--- DATA LISTING ---

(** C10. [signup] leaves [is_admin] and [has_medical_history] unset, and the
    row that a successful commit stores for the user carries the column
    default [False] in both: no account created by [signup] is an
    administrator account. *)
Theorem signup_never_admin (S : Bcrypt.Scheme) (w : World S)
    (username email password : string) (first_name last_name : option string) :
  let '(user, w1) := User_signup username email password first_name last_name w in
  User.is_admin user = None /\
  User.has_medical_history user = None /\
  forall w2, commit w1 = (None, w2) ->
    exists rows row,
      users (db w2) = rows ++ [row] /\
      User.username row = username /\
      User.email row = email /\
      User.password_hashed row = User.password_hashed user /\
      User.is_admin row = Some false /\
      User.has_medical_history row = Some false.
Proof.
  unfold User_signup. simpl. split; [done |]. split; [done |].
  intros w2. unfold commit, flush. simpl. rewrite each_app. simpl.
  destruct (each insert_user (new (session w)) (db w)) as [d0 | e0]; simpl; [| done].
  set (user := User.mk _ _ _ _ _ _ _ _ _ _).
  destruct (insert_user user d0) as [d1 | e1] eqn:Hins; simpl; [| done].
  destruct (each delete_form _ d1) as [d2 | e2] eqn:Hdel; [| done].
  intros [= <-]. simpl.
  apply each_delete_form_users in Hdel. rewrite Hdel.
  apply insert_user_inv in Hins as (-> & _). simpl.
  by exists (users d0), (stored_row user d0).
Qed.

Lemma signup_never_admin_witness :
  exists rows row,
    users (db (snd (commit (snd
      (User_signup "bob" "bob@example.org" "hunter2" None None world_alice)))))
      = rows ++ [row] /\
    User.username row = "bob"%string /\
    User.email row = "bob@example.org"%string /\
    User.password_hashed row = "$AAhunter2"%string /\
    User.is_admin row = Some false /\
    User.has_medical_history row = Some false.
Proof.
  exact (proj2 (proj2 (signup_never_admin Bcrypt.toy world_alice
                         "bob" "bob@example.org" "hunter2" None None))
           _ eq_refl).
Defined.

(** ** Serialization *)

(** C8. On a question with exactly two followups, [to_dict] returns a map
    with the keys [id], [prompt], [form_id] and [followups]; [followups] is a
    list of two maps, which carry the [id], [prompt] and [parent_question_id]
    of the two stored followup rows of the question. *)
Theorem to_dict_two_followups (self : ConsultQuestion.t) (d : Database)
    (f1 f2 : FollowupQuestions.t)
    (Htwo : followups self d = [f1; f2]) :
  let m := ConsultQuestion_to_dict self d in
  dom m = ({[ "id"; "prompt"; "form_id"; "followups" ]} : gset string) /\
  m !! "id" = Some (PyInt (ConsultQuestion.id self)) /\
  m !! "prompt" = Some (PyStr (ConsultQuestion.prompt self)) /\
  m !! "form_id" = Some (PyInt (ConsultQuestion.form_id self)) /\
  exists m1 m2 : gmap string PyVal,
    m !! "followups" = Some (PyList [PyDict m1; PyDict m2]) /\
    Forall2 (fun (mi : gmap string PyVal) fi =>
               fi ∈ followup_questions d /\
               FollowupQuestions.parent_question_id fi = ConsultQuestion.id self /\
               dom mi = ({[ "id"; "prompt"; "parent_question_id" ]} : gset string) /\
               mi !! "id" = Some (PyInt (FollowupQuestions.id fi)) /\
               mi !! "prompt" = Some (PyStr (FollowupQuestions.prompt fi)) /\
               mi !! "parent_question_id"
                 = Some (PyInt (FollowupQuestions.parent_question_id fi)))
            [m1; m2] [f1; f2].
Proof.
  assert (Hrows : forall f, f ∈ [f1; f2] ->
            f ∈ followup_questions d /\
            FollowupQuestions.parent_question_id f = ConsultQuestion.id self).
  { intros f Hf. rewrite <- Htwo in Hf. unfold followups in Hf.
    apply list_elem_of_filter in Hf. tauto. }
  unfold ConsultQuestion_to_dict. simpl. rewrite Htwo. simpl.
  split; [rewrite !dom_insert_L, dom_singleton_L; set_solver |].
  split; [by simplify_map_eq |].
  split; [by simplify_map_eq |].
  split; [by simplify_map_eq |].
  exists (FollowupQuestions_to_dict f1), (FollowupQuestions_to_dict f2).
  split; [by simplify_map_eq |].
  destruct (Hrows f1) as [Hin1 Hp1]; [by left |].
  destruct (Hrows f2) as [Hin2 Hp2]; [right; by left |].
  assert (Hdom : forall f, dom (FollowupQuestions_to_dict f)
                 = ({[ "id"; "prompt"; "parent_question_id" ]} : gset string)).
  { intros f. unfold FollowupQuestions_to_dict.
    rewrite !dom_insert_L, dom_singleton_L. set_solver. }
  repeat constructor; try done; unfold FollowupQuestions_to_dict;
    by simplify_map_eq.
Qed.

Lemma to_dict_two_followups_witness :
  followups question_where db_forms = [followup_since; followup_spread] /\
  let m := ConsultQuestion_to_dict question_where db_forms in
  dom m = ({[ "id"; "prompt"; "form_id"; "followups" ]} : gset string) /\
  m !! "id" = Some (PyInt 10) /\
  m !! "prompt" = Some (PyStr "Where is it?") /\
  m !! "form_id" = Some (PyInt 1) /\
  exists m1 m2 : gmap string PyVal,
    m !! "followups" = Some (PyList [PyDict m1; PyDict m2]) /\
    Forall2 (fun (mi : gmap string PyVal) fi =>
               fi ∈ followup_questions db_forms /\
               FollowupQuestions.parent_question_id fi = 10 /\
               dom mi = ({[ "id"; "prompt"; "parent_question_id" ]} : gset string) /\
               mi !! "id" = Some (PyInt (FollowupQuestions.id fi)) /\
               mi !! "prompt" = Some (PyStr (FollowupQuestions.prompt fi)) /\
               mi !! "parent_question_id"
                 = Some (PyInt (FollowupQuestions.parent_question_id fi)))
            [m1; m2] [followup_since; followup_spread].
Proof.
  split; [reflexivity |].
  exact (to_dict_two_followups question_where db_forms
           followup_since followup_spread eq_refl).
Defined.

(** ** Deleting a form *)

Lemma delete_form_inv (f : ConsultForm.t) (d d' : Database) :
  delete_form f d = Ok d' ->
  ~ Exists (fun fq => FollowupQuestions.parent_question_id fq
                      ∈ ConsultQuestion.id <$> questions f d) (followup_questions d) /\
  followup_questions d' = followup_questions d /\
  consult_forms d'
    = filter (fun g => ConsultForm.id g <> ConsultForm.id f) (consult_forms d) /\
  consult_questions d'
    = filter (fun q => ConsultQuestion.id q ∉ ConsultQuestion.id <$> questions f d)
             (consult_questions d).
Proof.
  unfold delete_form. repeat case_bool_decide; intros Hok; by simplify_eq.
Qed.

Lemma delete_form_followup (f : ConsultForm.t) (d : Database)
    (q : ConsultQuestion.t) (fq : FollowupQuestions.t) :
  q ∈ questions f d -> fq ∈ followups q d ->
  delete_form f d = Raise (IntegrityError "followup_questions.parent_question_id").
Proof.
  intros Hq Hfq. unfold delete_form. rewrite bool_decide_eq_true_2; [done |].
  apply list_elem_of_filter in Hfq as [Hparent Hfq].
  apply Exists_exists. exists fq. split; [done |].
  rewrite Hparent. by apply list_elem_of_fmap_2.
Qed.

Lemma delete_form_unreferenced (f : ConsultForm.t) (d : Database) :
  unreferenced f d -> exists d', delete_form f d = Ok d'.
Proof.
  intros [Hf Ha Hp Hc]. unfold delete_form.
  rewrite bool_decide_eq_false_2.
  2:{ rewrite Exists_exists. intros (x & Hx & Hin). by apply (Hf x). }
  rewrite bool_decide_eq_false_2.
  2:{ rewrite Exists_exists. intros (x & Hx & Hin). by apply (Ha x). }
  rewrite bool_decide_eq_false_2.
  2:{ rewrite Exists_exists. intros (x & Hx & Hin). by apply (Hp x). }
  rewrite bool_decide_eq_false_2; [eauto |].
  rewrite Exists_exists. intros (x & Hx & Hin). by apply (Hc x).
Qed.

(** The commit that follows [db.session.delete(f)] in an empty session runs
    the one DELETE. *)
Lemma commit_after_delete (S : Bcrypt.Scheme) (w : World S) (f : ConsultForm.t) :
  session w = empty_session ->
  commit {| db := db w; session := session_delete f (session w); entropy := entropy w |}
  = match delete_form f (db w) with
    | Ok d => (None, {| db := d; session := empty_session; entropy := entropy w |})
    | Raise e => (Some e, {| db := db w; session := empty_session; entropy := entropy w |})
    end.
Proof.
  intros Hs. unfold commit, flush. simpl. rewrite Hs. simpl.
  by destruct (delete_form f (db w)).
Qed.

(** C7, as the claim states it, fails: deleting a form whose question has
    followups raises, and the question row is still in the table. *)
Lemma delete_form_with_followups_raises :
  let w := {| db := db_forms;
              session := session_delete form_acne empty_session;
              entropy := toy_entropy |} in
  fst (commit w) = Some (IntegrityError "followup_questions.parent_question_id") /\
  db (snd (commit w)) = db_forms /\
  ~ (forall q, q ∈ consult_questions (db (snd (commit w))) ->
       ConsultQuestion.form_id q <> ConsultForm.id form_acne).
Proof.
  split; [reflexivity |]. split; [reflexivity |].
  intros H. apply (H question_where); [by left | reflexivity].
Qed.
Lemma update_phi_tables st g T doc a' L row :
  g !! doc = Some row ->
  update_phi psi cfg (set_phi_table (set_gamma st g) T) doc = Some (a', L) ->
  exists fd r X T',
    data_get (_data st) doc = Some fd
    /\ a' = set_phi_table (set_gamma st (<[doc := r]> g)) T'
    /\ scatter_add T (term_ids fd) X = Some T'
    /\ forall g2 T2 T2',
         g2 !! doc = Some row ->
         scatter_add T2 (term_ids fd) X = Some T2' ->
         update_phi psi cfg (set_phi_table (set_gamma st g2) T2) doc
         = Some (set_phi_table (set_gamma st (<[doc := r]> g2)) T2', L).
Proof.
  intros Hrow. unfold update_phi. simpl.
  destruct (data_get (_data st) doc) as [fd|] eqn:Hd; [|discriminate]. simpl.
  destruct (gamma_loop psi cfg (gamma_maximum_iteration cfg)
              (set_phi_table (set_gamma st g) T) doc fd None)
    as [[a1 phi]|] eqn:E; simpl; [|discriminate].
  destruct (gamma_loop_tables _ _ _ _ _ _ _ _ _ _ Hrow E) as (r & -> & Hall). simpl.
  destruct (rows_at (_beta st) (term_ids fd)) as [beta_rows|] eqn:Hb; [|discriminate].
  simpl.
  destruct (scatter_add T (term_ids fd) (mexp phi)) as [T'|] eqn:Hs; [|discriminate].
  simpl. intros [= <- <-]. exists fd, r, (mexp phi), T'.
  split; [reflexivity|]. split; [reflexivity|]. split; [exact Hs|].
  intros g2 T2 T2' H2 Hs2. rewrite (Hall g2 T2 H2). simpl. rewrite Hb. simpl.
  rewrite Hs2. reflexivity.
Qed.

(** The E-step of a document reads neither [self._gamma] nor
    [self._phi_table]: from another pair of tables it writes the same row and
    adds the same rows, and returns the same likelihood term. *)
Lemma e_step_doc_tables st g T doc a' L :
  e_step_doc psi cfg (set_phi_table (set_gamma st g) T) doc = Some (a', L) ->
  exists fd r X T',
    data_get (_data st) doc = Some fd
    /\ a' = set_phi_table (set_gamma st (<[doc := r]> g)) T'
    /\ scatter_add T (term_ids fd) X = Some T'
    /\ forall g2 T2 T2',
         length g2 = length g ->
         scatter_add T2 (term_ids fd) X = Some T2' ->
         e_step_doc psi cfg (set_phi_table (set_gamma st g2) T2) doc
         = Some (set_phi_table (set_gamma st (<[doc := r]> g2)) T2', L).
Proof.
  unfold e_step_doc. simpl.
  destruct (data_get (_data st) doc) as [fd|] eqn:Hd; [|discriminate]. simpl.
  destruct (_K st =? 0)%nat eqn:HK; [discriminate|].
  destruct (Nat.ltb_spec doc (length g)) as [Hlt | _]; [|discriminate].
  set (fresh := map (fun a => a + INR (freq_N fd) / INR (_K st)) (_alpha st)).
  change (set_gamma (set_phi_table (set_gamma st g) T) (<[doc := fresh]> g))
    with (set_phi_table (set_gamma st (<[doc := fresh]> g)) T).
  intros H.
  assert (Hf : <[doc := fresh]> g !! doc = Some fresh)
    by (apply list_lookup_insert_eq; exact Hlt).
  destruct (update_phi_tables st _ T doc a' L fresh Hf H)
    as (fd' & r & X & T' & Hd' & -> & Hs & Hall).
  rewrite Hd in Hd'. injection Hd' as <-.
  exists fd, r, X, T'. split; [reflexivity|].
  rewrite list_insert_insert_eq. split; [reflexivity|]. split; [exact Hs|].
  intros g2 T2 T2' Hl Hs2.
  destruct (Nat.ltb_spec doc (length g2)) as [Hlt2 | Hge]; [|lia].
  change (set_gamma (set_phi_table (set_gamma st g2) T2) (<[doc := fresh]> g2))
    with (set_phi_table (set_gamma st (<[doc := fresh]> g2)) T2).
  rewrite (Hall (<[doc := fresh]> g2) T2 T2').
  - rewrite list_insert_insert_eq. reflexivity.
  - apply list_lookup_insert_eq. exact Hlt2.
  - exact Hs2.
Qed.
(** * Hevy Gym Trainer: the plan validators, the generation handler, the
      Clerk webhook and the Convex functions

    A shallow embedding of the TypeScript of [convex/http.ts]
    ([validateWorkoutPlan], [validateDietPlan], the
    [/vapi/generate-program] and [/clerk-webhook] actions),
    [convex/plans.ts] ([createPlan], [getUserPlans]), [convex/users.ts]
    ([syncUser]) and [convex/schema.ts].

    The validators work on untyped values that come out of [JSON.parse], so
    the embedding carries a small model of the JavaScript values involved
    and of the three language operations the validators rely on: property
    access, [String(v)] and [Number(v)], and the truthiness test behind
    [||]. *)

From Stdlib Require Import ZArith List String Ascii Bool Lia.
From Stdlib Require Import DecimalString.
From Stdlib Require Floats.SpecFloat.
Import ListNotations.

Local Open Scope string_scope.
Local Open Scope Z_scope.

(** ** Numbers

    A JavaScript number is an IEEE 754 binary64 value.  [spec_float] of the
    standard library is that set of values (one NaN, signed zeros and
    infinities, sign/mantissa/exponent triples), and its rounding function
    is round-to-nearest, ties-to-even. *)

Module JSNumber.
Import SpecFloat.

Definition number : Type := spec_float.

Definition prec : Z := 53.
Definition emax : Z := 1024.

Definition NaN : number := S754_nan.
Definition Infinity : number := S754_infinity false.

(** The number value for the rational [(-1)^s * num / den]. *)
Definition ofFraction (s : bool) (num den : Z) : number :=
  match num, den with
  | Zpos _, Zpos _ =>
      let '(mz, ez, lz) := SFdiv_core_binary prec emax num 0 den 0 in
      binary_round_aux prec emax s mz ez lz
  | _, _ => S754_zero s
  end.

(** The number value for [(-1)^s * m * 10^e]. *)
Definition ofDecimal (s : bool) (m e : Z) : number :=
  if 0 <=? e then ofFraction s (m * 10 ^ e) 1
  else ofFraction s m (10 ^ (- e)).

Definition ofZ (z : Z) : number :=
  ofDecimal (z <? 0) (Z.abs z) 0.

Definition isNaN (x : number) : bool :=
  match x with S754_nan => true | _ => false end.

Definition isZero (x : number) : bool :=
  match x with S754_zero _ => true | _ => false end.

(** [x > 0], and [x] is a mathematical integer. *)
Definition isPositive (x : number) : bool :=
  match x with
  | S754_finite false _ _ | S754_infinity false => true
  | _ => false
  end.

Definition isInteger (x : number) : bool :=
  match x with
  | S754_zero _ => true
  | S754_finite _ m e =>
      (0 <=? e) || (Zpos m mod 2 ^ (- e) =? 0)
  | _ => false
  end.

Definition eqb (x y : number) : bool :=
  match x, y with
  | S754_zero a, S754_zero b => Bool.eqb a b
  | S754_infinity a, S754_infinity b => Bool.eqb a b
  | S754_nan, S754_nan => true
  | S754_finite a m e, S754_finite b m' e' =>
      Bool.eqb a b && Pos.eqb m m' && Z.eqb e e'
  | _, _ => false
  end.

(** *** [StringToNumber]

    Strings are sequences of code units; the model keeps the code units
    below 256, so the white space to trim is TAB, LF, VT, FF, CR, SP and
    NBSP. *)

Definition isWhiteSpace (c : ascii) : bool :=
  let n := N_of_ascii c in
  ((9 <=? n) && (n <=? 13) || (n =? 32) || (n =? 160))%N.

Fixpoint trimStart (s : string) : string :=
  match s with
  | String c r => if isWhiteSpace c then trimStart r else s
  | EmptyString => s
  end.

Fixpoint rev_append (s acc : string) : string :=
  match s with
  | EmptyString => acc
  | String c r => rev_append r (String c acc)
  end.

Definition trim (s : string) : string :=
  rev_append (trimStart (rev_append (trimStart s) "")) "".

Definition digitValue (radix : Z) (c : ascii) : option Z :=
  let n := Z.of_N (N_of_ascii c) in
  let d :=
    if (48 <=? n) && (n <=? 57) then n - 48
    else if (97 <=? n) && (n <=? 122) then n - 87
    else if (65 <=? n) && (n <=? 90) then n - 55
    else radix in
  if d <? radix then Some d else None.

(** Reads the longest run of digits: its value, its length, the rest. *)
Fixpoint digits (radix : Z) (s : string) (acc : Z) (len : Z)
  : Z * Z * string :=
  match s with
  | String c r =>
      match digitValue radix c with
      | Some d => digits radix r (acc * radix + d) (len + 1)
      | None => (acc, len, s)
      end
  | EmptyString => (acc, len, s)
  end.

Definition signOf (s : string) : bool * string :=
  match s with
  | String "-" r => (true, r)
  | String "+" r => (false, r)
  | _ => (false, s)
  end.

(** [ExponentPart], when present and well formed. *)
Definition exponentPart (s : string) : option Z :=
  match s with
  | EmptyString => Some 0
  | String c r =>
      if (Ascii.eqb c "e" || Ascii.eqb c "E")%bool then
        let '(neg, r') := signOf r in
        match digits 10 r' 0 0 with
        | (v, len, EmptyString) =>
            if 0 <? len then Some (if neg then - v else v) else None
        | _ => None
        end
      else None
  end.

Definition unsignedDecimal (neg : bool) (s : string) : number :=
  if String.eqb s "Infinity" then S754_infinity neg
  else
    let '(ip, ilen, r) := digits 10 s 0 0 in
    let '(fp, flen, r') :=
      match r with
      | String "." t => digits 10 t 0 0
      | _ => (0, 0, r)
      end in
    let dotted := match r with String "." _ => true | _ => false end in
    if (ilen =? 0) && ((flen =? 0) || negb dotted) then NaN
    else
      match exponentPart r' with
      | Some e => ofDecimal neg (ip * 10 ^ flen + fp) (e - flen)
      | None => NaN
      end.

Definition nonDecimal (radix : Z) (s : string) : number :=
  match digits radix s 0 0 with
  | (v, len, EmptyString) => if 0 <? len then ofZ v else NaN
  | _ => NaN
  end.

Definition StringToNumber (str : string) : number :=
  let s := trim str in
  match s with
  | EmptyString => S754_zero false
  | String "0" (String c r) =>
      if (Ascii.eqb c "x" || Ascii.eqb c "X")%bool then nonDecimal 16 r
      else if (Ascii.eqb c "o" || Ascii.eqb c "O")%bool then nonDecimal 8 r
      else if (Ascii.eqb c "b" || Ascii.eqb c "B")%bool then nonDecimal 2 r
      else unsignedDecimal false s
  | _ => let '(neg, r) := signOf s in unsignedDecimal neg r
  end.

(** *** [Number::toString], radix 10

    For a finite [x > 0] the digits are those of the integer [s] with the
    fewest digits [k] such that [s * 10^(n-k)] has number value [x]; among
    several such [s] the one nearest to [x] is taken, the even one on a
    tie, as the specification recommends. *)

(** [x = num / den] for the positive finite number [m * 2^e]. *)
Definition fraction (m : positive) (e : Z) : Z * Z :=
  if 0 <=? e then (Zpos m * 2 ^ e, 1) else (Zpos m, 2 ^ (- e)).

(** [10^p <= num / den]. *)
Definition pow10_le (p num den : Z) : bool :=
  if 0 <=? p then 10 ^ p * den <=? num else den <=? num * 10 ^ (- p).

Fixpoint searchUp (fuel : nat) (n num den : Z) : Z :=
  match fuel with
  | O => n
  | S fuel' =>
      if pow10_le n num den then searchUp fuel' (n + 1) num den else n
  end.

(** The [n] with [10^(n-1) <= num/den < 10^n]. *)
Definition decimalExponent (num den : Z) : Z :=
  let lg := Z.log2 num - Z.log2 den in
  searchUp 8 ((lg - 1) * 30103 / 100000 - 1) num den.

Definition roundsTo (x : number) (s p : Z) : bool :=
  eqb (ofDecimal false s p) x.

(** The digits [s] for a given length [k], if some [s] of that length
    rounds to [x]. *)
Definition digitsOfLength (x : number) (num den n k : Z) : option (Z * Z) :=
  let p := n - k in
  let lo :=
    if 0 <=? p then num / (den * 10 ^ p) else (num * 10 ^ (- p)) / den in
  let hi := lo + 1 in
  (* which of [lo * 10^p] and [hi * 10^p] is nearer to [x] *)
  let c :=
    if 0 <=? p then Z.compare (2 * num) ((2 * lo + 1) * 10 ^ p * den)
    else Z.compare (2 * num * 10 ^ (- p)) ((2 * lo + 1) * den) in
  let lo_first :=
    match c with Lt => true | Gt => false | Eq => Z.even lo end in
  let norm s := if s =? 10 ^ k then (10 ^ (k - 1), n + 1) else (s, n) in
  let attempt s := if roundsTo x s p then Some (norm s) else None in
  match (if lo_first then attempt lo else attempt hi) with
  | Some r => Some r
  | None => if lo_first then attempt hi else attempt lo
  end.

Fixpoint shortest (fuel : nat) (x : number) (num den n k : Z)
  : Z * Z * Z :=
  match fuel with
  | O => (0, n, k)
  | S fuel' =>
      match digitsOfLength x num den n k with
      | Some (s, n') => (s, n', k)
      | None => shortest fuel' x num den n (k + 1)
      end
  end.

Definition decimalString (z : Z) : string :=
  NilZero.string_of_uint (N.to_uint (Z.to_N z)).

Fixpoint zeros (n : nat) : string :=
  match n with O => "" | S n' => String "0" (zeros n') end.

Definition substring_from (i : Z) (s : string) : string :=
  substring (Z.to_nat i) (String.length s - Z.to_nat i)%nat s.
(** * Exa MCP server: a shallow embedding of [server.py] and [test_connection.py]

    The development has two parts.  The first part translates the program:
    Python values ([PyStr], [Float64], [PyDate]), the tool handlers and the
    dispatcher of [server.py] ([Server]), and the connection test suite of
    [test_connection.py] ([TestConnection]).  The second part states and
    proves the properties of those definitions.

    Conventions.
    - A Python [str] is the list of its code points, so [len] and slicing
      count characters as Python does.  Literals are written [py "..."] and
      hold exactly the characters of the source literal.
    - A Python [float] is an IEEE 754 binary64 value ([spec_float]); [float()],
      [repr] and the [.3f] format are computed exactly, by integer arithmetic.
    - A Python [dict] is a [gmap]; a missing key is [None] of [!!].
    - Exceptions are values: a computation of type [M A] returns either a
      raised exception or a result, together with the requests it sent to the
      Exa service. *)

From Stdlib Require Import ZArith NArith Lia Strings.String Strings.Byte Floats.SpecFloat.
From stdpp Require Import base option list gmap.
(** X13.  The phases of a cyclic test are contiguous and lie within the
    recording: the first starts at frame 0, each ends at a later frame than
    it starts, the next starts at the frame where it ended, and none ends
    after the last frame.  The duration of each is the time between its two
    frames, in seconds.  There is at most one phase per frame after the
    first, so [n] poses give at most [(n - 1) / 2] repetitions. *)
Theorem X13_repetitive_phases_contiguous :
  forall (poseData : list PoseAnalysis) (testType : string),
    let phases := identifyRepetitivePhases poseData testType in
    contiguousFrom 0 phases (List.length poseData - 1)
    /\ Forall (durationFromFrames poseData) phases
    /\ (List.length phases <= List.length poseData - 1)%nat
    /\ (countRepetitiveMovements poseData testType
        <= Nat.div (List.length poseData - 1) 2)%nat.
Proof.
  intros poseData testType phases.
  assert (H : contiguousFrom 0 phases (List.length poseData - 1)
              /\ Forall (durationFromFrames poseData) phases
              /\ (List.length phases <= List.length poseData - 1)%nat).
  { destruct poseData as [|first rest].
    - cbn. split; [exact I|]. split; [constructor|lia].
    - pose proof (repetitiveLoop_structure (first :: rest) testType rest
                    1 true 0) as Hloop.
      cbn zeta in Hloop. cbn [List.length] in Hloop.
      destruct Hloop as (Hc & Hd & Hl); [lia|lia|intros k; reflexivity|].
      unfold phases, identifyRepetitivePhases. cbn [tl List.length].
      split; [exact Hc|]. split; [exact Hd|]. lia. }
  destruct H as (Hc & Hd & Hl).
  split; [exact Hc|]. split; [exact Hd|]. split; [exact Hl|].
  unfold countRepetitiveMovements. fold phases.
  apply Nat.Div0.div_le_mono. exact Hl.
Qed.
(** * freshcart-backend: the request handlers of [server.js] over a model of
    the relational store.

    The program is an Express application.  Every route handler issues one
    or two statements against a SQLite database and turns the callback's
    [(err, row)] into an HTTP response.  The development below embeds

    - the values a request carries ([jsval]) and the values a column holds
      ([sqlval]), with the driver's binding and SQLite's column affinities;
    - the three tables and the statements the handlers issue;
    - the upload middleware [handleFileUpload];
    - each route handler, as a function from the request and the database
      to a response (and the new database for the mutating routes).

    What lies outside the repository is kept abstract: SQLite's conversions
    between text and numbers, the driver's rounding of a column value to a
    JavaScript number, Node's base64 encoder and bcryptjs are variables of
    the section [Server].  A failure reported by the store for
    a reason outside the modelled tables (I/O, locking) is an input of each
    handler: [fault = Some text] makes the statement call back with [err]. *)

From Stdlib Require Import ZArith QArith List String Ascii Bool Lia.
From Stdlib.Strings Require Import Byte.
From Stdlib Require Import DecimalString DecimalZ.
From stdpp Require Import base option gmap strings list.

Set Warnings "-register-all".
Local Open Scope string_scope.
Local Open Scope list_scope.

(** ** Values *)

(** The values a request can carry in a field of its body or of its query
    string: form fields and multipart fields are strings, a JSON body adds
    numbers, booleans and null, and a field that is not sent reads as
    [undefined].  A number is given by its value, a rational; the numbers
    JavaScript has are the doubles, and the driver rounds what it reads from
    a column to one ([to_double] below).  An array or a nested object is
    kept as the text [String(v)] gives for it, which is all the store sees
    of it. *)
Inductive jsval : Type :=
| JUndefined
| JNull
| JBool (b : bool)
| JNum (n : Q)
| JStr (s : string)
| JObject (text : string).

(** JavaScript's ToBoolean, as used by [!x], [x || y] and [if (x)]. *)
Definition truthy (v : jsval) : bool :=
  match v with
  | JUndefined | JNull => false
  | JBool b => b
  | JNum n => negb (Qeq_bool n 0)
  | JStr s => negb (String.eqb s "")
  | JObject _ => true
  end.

---

→ **PROBLEM TO SOLVE**: The reply should hold only the lines from the top of the records through the line that has "(** ** Serialization *)", each one exact.

→ **EXERCISE RESPONSE**:
(** C10. [signup] leaves [is_admin] and [has_medical_history] unset, and the
    row that a successful commit stores for the user carries the column
    default [False] in both: no account created by [signup] is an
    administrator account. *)
Theorem signup_never_admin (S : Bcrypt.Scheme) (w : World S)
    (username email password : string) (first_name last_name : option string) :
  let '(user, w1) := User_signup username email password first_name last_name w in
  User.is_admin user = None /\
  User.has_medical_history user = None /\
  forall w2, commit w1 = (None, w2) ->
    exists rows row,
      users (db w2) = rows ++ [row] /\
      User.username row = username /\
      User.email row = email /\
      User.password_hashed row = User.password_hashed user /\
      User.is_admin row = Some false /\
      User.has_medical_history row = Some false.
Proof.
  unfold User_signup. simpl. split; [done |]. split; [done |].
  intros w2. unfold commit, flush. simpl. rewrite each_app. simpl.
  destruct (each insert_user (new (session w)) (db w)) as [d0 | e0]; simpl; [| done].
  set (user := User.mk _ _ _ _ _ _ _ _ _ _).
  destruct (insert_user user d0) as [d1 | e1] eqn:Hins; simpl; [| done].
  destruct (each delete_form _ d1) as [d2 | e2] eqn:Hdel; [| done].
  intros [= <-]. simpl.
  apply each_delete_form_users in Hdel. rewrite Hdel.
  apply insert_user_inv in Hins as (-> & _). simpl.
  by exists (users d0), (stored_row user d0).
Qed.

Lemma signup_never_admin_witness :
  exists rows row,
    users (db (snd (commit (snd
      (User_signup "bob" "bob@example.org" "hunter2" None None world_alice)))))
      = rows ++ [row] /\
    User.username row = "bob"%string /\
    User.email row = "bob@example.org"%string /\
    User.password_hashed row = "$AAhunter2"%string /\
    User.is_admin row = Some false /\
    User.has_medical_history row = Some false.
Proof.
  exact (proj2 (proj2 (signup_never_admin Bcrypt.toy world_alice
                         "bob" "bob@example.org" "hunter2" None None))
           _ eq_refl).
Defined.

(** ** Serialization *)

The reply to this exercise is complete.